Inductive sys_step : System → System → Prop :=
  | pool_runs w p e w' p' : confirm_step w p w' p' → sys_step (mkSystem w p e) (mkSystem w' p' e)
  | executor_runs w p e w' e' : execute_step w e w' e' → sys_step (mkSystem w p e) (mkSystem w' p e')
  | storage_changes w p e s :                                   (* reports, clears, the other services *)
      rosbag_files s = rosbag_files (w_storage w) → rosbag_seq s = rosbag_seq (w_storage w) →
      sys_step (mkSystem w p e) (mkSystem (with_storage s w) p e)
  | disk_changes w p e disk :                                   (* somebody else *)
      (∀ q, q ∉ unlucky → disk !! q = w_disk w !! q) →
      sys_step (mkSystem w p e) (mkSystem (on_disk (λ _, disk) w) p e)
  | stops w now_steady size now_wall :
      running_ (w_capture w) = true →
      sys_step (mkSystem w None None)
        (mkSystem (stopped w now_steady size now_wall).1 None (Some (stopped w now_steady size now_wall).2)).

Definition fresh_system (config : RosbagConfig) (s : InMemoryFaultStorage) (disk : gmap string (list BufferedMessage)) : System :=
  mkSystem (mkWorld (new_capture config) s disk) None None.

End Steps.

····················

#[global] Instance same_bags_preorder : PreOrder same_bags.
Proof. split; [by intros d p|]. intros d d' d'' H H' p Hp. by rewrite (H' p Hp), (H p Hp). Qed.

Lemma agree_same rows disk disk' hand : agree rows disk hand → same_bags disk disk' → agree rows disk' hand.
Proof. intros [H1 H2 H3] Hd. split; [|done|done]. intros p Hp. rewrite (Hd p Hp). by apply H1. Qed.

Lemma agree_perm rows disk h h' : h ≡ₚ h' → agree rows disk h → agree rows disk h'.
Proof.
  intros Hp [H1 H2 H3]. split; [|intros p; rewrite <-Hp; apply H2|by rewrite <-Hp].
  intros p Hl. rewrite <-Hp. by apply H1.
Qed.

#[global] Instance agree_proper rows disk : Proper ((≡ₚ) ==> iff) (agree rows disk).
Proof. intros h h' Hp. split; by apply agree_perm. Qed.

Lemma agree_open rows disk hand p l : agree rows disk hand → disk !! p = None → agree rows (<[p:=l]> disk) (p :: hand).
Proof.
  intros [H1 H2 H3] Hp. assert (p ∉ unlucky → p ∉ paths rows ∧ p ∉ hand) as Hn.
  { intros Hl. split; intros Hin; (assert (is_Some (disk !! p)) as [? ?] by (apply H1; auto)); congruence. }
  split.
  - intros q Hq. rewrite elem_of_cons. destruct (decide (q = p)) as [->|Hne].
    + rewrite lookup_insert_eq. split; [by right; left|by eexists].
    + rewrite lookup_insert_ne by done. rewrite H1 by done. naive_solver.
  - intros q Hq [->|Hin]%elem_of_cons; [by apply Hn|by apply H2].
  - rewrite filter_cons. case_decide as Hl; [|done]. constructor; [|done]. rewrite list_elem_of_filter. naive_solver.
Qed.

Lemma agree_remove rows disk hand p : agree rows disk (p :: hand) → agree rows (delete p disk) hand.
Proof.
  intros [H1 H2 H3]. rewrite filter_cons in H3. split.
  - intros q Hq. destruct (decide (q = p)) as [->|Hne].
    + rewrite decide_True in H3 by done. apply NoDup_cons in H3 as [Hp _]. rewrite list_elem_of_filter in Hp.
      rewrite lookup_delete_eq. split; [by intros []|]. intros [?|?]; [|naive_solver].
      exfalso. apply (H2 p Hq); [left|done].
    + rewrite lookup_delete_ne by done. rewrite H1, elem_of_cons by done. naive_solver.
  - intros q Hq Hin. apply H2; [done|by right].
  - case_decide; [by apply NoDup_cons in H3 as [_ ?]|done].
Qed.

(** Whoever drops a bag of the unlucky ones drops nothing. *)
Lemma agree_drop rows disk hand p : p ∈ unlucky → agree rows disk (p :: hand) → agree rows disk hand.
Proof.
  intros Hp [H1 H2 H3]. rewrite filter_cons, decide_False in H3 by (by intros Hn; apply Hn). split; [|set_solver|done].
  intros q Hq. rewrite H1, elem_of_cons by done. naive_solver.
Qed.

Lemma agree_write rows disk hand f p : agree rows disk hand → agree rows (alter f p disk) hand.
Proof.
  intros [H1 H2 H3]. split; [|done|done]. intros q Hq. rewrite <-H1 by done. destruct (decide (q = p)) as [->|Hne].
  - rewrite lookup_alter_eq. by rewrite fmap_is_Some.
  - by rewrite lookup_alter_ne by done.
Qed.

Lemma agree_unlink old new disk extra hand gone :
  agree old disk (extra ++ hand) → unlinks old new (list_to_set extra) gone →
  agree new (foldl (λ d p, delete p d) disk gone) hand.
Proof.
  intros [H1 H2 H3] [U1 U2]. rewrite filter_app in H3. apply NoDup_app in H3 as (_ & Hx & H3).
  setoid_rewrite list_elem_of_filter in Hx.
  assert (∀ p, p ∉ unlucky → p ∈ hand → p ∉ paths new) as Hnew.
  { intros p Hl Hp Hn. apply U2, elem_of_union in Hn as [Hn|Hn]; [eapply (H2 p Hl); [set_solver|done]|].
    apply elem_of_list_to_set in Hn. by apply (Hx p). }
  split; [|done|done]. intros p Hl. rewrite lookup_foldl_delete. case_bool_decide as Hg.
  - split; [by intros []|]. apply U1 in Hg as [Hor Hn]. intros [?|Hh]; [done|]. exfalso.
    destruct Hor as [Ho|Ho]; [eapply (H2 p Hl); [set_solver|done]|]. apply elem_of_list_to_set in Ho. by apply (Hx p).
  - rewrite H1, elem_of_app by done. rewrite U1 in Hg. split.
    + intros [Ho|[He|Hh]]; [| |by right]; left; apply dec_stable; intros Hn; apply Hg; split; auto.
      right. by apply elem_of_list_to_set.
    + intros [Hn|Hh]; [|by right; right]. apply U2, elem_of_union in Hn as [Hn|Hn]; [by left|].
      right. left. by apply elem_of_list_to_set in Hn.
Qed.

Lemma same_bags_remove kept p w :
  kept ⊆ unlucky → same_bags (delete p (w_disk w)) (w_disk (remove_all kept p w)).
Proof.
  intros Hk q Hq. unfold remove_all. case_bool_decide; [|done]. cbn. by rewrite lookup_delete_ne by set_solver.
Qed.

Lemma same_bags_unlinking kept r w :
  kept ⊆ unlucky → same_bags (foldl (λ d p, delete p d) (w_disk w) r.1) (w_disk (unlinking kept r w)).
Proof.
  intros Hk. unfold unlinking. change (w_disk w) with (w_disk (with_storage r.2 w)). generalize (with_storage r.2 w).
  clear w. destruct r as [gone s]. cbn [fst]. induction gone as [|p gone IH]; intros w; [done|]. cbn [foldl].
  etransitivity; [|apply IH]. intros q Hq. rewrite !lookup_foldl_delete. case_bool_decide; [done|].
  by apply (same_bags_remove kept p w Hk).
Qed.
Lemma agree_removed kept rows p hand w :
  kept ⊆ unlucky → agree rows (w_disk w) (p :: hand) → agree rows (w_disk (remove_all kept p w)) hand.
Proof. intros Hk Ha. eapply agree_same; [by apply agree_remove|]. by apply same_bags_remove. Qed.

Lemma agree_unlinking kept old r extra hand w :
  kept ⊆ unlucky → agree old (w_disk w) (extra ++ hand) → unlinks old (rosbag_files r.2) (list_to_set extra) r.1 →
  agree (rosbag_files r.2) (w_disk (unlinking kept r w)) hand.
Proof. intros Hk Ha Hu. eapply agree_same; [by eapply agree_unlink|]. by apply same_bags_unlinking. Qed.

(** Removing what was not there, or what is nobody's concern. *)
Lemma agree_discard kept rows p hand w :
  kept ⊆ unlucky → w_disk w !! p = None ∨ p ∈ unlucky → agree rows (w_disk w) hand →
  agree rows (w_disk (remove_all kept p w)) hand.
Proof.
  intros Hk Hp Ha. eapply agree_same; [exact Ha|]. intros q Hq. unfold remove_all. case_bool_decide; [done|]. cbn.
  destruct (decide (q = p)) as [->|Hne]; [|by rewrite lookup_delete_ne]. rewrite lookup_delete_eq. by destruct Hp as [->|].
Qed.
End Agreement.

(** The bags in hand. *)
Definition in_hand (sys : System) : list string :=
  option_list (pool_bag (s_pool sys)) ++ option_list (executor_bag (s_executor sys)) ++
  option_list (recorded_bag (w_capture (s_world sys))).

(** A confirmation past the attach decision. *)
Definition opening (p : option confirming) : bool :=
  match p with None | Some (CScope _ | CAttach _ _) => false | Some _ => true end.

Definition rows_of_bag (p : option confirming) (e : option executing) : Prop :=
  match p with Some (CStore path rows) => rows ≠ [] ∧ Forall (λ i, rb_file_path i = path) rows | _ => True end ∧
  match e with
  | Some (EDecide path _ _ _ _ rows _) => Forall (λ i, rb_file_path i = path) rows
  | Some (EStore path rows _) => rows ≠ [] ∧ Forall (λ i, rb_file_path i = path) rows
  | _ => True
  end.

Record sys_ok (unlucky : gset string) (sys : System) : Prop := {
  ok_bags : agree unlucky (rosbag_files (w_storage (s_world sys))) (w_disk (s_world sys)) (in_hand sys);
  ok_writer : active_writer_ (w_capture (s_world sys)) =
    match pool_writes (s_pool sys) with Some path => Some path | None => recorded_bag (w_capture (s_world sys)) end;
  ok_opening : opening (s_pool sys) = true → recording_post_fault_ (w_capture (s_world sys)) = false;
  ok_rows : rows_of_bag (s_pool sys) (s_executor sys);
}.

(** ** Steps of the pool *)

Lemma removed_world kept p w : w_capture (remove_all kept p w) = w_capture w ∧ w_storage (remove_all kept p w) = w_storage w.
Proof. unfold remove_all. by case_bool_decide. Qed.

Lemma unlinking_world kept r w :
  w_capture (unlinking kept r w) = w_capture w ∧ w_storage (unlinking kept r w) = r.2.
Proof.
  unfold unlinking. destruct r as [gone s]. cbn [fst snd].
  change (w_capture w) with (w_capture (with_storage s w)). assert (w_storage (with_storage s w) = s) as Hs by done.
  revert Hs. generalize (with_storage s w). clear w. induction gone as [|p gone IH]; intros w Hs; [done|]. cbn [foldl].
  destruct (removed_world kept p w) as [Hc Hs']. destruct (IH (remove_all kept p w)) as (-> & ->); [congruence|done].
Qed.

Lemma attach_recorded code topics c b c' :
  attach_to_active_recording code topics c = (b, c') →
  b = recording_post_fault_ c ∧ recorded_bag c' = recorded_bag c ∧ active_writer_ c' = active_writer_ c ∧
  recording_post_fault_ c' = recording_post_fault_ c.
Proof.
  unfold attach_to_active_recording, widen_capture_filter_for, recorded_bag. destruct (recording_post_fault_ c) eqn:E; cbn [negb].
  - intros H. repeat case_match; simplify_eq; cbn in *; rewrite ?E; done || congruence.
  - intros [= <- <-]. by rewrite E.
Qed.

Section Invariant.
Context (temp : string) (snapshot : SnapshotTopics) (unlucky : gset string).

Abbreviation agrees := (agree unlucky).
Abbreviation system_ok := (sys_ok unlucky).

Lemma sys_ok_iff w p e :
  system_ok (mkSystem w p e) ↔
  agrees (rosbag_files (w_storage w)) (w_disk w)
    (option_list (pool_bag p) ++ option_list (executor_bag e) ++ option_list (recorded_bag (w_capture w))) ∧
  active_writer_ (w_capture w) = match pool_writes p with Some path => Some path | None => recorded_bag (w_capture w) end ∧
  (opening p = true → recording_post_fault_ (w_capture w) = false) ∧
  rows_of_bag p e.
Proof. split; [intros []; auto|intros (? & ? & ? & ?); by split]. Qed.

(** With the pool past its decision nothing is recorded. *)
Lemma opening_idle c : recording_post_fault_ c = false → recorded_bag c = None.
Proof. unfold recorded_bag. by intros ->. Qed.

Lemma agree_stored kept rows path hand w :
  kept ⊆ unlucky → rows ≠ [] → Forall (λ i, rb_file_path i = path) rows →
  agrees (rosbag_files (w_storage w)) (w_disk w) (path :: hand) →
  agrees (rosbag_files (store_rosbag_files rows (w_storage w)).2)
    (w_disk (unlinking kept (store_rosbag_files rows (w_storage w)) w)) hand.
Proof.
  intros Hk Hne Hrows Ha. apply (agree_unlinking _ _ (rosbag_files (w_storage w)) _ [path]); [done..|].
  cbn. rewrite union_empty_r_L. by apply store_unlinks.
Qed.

····················

What is needed>
Looking at the entries above, can you reproduce exactly the lines from the one that holds "(** Whoever drops" through the one that holds "destruct Hor as", and only those?

Solution for this problem>
(** Whoever drops a bag of the unlucky ones drops nothing. *)
Lemma agree_drop rows disk hand p : p ∈ unlucky → agree rows disk (p :: hand) → agree rows disk hand.
Proof.
  intros Hp [H1 H2 H3]. rewrite filter_cons, decide_False in H3 by (by intros Hn; apply Hn). split; [|set_solver|done].
  intros q Hq. rewrite H1, elem_of_cons by done. naive_solver.
Qed.

Lemma agree_write rows disk hand f p : agree rows disk hand → agree rows (alter f p disk) hand.
Proof.
  intros [H1 H2 H3]. split; [|done|done]. intros q Hq. rewrite <-H1 by done. destruct (decide (q = p)) as [->|Hne].
  - rewrite lookup_alter_eq. by rewrite fmap_is_Some.
  - by rewrite lookup_alter_ne by done.
Qed.

Lemma agree_unlink old new disk extra hand gone :
  agree old disk (extra ++ hand) → unlinks old new (list_to_set extra) gone →
  agree new (foldl (λ d p, delete p d) disk gone) hand.
Proof.
  intros [H1 H2 H3] [U1 U2]. rewrite filter_app in H3. apply NoDup_app in H3 as (_ & Hx & H3).
  setoid_rewrite list_elem_of_filter in Hx.
  assert (∀ p, p ∉ unlucky → p ∈ hand → p ∉ paths new) as Hnew.
  { intros p Hl Hp Hn. apply U2, elem_of_union in Hn as [Hn|Hn]; [eapply (H2 p Hl); [set_solver|done]|].
    apply elem_of_list_to_set in Hn. by apply (Hx p). }
  split; [|done|done]. intros p Hl. rewrite lookup_foldl_delete. case_bool_decide as Hg.
  - split; [by intros []|]. apply U1 in Hg as [Hor Hn]. intros [?|Hh]; [done|]. exfalso.
    destruct Hor as [Ho|Ho]; [eapply (H2 p Hl); [set_solver|done]|]. apply elem_of_list_to_set in Ho. by apply (Hx p).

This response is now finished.